*Assigned task*:
How many lines below contain the word "when"? Give only the number.

*Record excerpts*:
Segment Open

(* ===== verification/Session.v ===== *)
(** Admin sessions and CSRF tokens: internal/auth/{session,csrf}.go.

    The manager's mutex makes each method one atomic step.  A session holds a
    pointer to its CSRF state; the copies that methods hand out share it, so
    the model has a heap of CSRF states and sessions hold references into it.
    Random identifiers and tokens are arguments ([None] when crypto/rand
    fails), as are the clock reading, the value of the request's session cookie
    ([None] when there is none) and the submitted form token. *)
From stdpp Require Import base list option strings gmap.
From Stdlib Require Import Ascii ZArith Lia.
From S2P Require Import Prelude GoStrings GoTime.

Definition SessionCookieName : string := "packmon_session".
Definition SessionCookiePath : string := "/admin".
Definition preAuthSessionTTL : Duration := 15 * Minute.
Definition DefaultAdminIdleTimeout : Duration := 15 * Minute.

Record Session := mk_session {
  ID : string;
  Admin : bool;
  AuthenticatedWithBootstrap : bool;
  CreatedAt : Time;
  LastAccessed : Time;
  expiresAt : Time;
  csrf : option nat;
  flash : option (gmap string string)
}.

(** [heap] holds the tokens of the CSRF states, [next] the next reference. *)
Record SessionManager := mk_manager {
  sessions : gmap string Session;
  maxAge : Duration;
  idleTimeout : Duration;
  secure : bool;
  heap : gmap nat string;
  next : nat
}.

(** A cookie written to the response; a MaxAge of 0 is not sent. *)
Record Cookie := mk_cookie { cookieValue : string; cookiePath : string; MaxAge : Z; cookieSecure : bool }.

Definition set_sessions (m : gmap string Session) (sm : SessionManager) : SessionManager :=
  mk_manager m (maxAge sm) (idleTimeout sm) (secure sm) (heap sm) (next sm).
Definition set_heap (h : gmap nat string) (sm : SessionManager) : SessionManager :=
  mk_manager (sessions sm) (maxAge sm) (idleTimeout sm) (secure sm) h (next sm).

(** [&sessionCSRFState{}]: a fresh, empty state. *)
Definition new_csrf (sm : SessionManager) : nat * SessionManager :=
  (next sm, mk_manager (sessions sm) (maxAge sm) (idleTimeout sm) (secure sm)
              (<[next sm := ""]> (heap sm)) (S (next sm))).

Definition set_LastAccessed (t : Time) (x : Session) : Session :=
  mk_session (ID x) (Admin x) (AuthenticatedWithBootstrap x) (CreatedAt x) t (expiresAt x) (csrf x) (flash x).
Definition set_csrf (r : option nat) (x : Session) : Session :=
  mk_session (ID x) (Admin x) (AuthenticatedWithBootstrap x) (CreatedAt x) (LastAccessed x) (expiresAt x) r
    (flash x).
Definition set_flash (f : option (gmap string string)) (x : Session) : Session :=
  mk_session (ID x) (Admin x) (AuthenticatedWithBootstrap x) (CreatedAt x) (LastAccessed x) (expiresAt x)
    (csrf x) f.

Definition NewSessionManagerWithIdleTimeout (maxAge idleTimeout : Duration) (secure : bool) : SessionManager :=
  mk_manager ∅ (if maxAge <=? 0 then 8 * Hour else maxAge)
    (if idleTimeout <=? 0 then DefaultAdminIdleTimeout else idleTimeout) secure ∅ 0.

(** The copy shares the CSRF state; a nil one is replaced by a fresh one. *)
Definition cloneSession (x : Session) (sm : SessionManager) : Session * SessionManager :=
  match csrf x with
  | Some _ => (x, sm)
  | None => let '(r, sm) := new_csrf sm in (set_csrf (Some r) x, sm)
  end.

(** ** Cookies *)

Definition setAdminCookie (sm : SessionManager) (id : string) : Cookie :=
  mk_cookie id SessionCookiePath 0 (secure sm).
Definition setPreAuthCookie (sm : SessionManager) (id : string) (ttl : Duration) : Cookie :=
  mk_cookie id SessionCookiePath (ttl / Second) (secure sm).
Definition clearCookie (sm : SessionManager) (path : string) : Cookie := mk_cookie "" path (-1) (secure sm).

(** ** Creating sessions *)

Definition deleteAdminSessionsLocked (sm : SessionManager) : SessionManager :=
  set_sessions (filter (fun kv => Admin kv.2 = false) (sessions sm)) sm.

Segment Closed

*Response below*:
2